**Collected data**
+===+
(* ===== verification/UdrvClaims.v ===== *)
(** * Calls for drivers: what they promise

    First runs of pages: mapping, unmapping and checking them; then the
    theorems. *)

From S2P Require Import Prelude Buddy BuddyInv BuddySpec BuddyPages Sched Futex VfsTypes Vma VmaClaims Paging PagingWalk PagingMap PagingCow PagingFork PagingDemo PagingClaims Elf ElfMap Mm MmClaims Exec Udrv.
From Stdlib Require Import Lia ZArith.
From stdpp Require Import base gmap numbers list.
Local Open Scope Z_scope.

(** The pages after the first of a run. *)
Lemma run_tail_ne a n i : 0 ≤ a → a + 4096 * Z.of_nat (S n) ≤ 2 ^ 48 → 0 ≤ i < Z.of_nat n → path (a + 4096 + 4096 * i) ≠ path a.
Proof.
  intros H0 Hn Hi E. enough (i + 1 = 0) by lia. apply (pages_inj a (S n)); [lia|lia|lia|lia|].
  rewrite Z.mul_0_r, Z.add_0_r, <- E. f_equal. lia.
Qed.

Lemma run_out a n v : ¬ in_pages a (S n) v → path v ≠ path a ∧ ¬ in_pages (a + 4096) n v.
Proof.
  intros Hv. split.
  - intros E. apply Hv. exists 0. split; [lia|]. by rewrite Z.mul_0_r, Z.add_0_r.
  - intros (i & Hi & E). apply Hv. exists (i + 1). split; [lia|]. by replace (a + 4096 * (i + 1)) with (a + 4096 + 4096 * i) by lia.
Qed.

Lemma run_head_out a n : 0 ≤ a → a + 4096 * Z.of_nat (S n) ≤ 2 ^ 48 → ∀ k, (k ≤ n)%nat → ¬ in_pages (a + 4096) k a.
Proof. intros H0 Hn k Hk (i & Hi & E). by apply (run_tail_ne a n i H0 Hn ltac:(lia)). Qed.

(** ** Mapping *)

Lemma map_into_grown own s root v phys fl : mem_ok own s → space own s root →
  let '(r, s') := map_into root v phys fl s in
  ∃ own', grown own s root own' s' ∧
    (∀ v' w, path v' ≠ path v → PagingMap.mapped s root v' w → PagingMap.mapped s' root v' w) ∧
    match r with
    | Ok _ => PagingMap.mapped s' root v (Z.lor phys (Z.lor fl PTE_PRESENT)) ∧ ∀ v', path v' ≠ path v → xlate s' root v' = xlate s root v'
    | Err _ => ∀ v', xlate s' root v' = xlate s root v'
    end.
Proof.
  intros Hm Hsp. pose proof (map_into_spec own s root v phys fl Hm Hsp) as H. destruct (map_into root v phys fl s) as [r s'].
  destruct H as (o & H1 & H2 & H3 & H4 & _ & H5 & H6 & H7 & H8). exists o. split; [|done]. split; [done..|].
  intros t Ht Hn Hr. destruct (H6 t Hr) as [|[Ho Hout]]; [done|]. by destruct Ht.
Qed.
+===+
**To do**
Return every line of the records in which the word "destruct" is found.

**Reply**
  intros Hm Hsp. pose proof (map_into_spec own s root v phys fl Hm Hsp) as H. destruct (map_into root v phys fl s) as [r s'].
  destruct H as (o & H1 & H2 & H3 & H4 & _ & H5 & H6 & H7 & H8). exists o. split; [|done]. split; [done..|].
  intros t Ht Hn Hr. destruct (H6 t Hr) as [|[Ho Hout]]; [done|]. by destruct Ht.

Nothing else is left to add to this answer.